- HOW TO COMPLETE THIS TASK
In the listing that follows, the lines starting at the one containing "Proof. intros H." and ending at the one containing "Lemma convert_style_total (masks" are to be returned exactly, both boundary lines included, and no others.

- DATA FOR PROCESSING

(** [executeConversion] on the two pieces of a rule, run: with an empty
    domain it does nothing at all; without a match of the pattern it
    returns the rule and leaves [lastIndex] at 0; with a match it builds
    the rule of the other dialect, logs it and reports it in [excluded]. *)
Lemma executeConversion_run (rule domain rulePart ruleMark : string) (st : state) :
  executeConversion rule [domain; rulePart] ruleMark st =
  match domain with
  | EmptyString => (Normal rule, st)
  | _ =>
      match search CSS_RULE_REPLACE_PATTERN rulePart with
      | None =>
          (Normal rule,
           {| lastIndex := 0; log := log st; excluded := excluded st |})
      | Some m =>
          let result :=
            domain ++ ruleMark ++ show (nth 1 (m_groups m) None) ++ " { "
                   ++ show (nth 2 (m_groups m) None) ++ " }" in
          let message :=
            "Rule " ++ dquote ++ rule ++ dquote ++ " converted to: " ++ result in
          (Normal result,
           {| lastIndex := m_index m + String.length (m_text m);
              log := (log st ++ [(Info, message)])%list;
              excluded := match excluded st with
                          | Some l => Some (l ++ [("! " ++ message)%string; rule])%list
                          | None => None
                          end |})
      end
  end.
Proof.
  destruct domain as [|c domain]; [reflexivity|].
  unfold executeConversion. cbn [nth_error].
  unfold bind at 1. unfold pattern_match, match_g.
  destruct (search CSS_RULE_REPLACE_PATTERN rulePart) as [m|] eqn:E; [|reflexivity].
  unfold bind at 1. unfold pattern_exec, exec_g. cbn [lastIndex].
  change (String.length rulePart <? 0)%nat with false. cbv iota.
  rewrite take_0, drop_0. fold (search CSS_RULE_REPLACE_PATTERN rulePart).
  rewrite E. rewrite (pattern_groups _ E). cbn [Nat.eqb negb].
  rewrite <- !app_assoc. reflexivity.
Qed.

Lemma matched_mask_includes (masks : RuleMasks) (rule mask mark : string) :
  matched_mask masks rule = Some (mask, mark) -> includes rule mask = true.
Proof.
  unfold matched_mask. intros H.
  repeat match type of H with
         | (if includes ?r ?m then _ else _) = _ =>
             let E := fresh "E" in destruct (includes r m) eqn:E
         end; try discriminate; injection H as <- <-; assumption.
Qed.

Lemma convert_style_matched (masks : RuleMasks) (rule : string) :
  convert_style masks rule =
  if includes rule ":style" then
    match matched_mask masks rule with
    | Some (mask, mark) => executeConversion rule (Str.split rule mask (Some 2)) mark
    | None => ret rule
    end
  else ret rule.
Proof.
  unfold convert_style, matched_mask.
  destruct (includes rule ":style"); [|reflexivity].
  repeat match goal with
         | |- context [if includes ?r ?m then _ else _] => destruct (includes r m)
         end; reflexivity.
Qed.

Lemma style_rule_length (rule : string) :
  includes rule ":style" = true -> 2 <= String.length rule.
Proof. intros H. apply includes_length in H. simpl in H. lia. Qed.

(** The first part of the loop body never throws, and what it returns
    depends on the rule alone, not on the state it finds. *)
Lemma convert_style_total (masks : RuleMasks) (rule : string) :
  exists r, forall st, exists st', convert_style masks rule st = (Normal r, st').
Proof.
  rewrite convert_style_matched.
  destruct (includes rule ":style") eqn:Hs; [|exists rule; intros st; now exists st].
  destruct (matched_mask masks rule) as [[mask mark]|] eqn:Hm;
    [|exists rule; intros st; now exists st].
  destruct (split_two rule mask (matched_mask_includes _ _ Hm) (style_rule_length _ Hs))
    as (domain & rulePart & -> & _).
  destruct domain as [|c domain].
  - exists rule. intros st. rewrite executeConversion_run. now exists st.
  - destruct (search CSS_RULE_REPLACE_PATTERN rulePart) as [m|] eqn:E.
    + eexists. intros st. rewrite executeConversion_run, E. eexists. reflexivity.
    + exists rule. intros st. rewrite executeConversion_run, E. eexists. reflexivity.
Qed.

Lemma convert_style_value (masks : RuleMasks) (rule : string) (st : state) :
  exists st', convert_style masks rule st = (Normal (injected masks rule), st').
Proof.
  destruct (convert_style_total masks rule) as (r & Hr).
  unfold injected, value. destruct (Hr (initial None)) as (st0 & ->).
  apply Hr.
Qed.

Lemma convert_options_value (result : list string) (rule : string) (st : state) :
  exists st',
    convert_options result rule st = (Normal (rewritten_options rule), st').
Proof.
  unfold rewritten_options, value, convert_options.
  destruct (test FIRST_PARTY_REGEX rule || test XHR_REGEX rule
            || test CSS_REGEX rule || test FRAME_REGEX rule);
    cbn; eexists; reflexivity.
Qed.

Lemma converted_eq (masks : RuleMasks) (rule : string) :
  converted masks rule = rewritten_options (injected masks rule).
Proof.
  unfold converted, value, convert. cbn [convert_loop]. unfold bind.
  destruct (convert_style_value masks rule (initial None)) as (st1 & ->).
  destruct (convert_options_value [] (injected masks rule) st1) as (st2 & ->).
  reflexivity.
Qed.

Lemma convert_loop_map (masks : RuleMasks) (rulesList : list string) :
  forall (result : list string) (st : state),
  exists st',
    convert_loop masks rulesList result st
    = (Normal (result ++ map (converted masks) rulesList)%list, st').
Proof.
  induction rulesList as [|rule rest IH]; intros result st; cbn [convert_loop map].
  - exists st. now rewrite List.app_nil_r.
  - unfold bind.
    destruct (convert_style_value masks rule st) as (st1 & ->).
    destruct (convert_options_value result (injected masks rule) st1) as (st2 & ->).
    destruct (IH (result ++ [rewritten_options (injected masks rule)])%list st2)
      as (st3 & ->).
    exists st3. rewrite converted_eq, <- List.app_assoc. reflexivity.
Qed.

(** A rule without [:style], or without any of the masks, or in which the
    pattern of the conversion finds nothing, goes through the first part
    of the loop body as it is. *)
Lemma injected_unchanged (masks : RuleMasks) (rule : string) :
  includes rule ":style" = false \/
  matched_mask masks rule = None \/
  test CSS_RULE_REPLACE_PATTERN rule = false ->
  injected masks rule = rule.
Proof.
  intros H. unfold injected, value. rewrite convert_style_matched.
  destruct (includes rule ":style") eqn:Hs; [|reflexivity].
  destruct (matched_mask masks rule) as [[mask mark]|] eqn:Hm; [|reflexivity].
  destruct H as [H | [H | H]]; try discriminate.
  destruct (split_two rule mask (matched_mask_includes _ _ Hm) (style_rule_length _ Hs))
    as (domain & rulePart & -> & u & v & Hpart).
  rewrite executeConversion_run. destruct domain as [|c domain]; [reflexivity|].
  destruct (search CSS_RULE_REPLACE_PATTERN rulePart) as [m|] eqn:E; [|reflexivity].
  exfalso. assert (Ht : test CSS_RULE_REPLACE_PATTERN rulePart = true)
    by (unfold test; now rewrite E).
  apply (test_part _ u _ v) in Ht. rewrite <- Hpart in Ht. congruence.
Qed.

Lemma rewritten_options_unchanged (rule : string) :
  test FIRST_PARTY_REGEX rule = false -> test XHR_REGEX rule = false ->
  test CSS_REGEX rule = false -> test FRAME_REGEX rule = false ->
  rewritten_options rule = rule.
Proof.
  intros H1 H2 H3 H4. unfold rewritten_options, value, convert_options.
  now rewrite H1, H2, H3, H4.
Qed.

End ConverterFacts.

(** ** The patterns of the options *)

Module OptionFacts.

Import Str Regex Converter Spec StrFacts RegexFacts.

Lemma delimiter_cases (c : ascii) :
  dollar_or_comma c = true -> c = "$"%char \/ c = ","%char.
Proof.
  unfold dollar_or_comma. intros H. apply orb_true_iff in H as [H | H];
    apply Ascii.eqb_eq in H; auto.
Qed.

Lemma clean_char (t c : ascii) :
  negb (chr_i t "$" || chr_i t ",") = true -> chr_i t c = true ->
  dollar_or_comma c = false.
Proof.
  intros Ht Hc. destruct (dollar_or_comma c) eqn:E; [|reflexivity].
  apply delimiter_cases in E as [-> | ->]; rewrite Hc in Ht;
    [discriminate | now rewrite orb_true_r in Ht].
Qed.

- TASK OUTPUT
Proof. intros H. apply includes_length in H. simpl in H. lia. Qed.

(** The first part of the loop body never throws, and what it returns
    depends on the rule alone, not on the state it finds. *)
Lemma convert_style_total (masks : RuleMasks) (rule : string) :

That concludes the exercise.